Con queste parole il Pm Tiziana Sicialiano ha svolto le sue conclusioni nel processo Cappato. Ha messo al centro del suo discorso di richiesta di assoluzione, rispetto all’imputazione di aiuto al suicidio, una scriminante: l’aver Marco Cappato agevolato Fabiano Antoniani nell’esercizio di un diritto: fra gli altri, il diritto alla dignità, che discende direttamente dal primo articolo della Carta dei diritti fondamentali dell’Unione Europea, e il diritto all’autodeterminazione dell’individuo nella sfera dei trattamenti sanitari, previsto dall’art. 32 della nostra Costituzione. Nel caso concreto, il diritto per Fabiano di scegliere quale tipo di morte fosse per lui più dignitosa.

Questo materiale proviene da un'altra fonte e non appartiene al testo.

(** C2, as amended: [Start] on an empty database sets the counter to 1, and a
    mutation is given the counter after it is incremented.  So a [Put]
    accepted on the empty store returns no prior record and a record of
    revision 2, version 1 and createRevision 2; along any run from the empty
    store (short of the overflow of the counter) the records accepted carry
    strictly increasing revisions, which are those of the rows of the table
    and lie between 2 and the counter; and a mutation that fails with
    [ErrNotExists] or [ErrRevisionMatch] leaves the counter, the table and
    the feed as they were, and returns no record. *)
Theorem revisions_from_empty_store :
  Start NoFault [] = Ok empty_store
  /\ (forall f key value rev ttl g1 prior kv,
         Update LR LS f empty_store key value rev ttl = (g1, Ok (prior, kv)) ->
         prior = None /\ Revision kv = 2 /\ Version kv = 1 /\ CreateRevision kv = 2)
  /\ (forall ops,
         1 + Z.of_nat (List.length ops) <= Int64.max ->
         let g := run LR LS empty_store ops in
         StronglySorted Z.lt (map Revision (changes g))
         /\ map Revision (db g) = map Revision (changes g)
         /\ Forall (fun r => 2 <= Revision r /\ Revision r <= revision g) (changes g))
  /\ (forall f g o g' e,
         step LR LS f g o = (g', Err e) -> e <> ErrBackend -> g' = g).
Proof.
  split; [reflexivity|]. split; [|split].
  - intros f key value rev ttl g1 prior kv H. unfold Update in H.
    destruct (mod_ LR LS f empty_store false key value rev ttl) as [g' [r|e|m]] eqn:Hm;
      try discriminate.
    destruct (mod_Ok _ _ _ _ _ _ _ _ _ Hm) as (oldKv & HG & Hr & _).
    rewrite Get_rows in HG by (eapply Get_Ok_query; eauto).
    injection HG as <-. simpl in Hr. subst r. simpl in H.
    injection H as _ <- <-. repeat split.
  - intros ops Hlen. destruct (run_empty_store ops Hlen) as [_ [Hrows Hs Hb]].
    cbv zeta. repeat split; assumption.
  - intros f g o g' e. apply step_Err.
Qed.
(** The well-formed response with, before its two parameters, a parameter
    named ["ws"] whose first value is a word. *)
Definition smhi_second_ws : value :=
  VObj [("timeSeries",
         VArr [VObj [("parameters",
                      VArr [VObj [("name", VStr "ws");
                                  ("values", VArr [VStr "calm"])];
                            ws_example; wd_example])]])].

(** * Properties *)

(** ** Exceptions *)

Lemma throws_Throw {A : Type} (e : exn) : throws (@Throw A e).
Proof. exists e; reflexivity. Qed.

Lemma throws_bind {A B : Type} (r : result A) (k : A -> result B) :
  throws r -> throws (bind r k).
Proof. intros [e ->]; exists e; reflexivity. Qed.

Lemma bind_Ok {A B : Type} (a : A) (k : A -> result B) : bind (Ok a) k = k a.
Proof. reflexivity. Qed.

Create HintDb js.
#[local] Hint Resolve throws_Throw throws_bind : js.

(** ** Optional chains *)

Lemma member_opt (v : value) (k : string) :
  nullish v = false -> member v k = Ok (v ?. k).
Proof. unfold member, opt_member; intros ->; reflexivity. Qed.

Lemma index0_opt (v : value) :
  nullish v = false -> index0 v = Ok (v ?.[0]).
Proof. unfold index0, opt_index0; intros ->; reflexivity. Qed.

Lemma truthy_not_nullish (v : value) : truthy v = true -> nullish v = false.
Proof. destruct v; simpl; congruence. Qed.

Lemma opt_member_not_nullish (v : value) (k : string) :
  nullish (v ?. k) = false -> nullish v = false.
Proof. unfold opt_member; destruct (nullish v); simpl; congruence. Qed.

Lemma opt_index0_not_nullish (v : value) :
  nullish (v ?.[0]) = false -> nullish v = false.
Proof. unfold opt_index0; destruct (nullish v); simpl; congruence. Qed.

Ha ragione. È stratosferica, davvero, la sua conclusione. Come pure è stratosferica l’azione di disobbedienza civile di Marco Cappato e l’azione civile, pubblica, e quindi radicale di Dj Fabo, che ci ha portati fin qui. È grazie a loro se oggi in Italia si può parlare in questi termini del tema eutanasia. Ora attendiamo queste ultime ore che ci separano dal 14 febbraio 2018, per la decisione della Corte di assise di Milano, che potrà essere di due tipi: o di rinvio alla Corte costituzionale del dubbio di costituzionalità dell’art. 580 sull’aiuto al suicidio o di condanna (o assoluzione) di Marco Cappato. La conclusione, in ogni caso, sarà stratosferica.

Ps: una curiosità finale. Il Pm Tiziana Siciliano a sostegno delle sue considerazioni sul tema del fine vita ha letto un passo di Utopia di Tommaso Moro. Lo riportiamo nella sua traduzione dell’epoca.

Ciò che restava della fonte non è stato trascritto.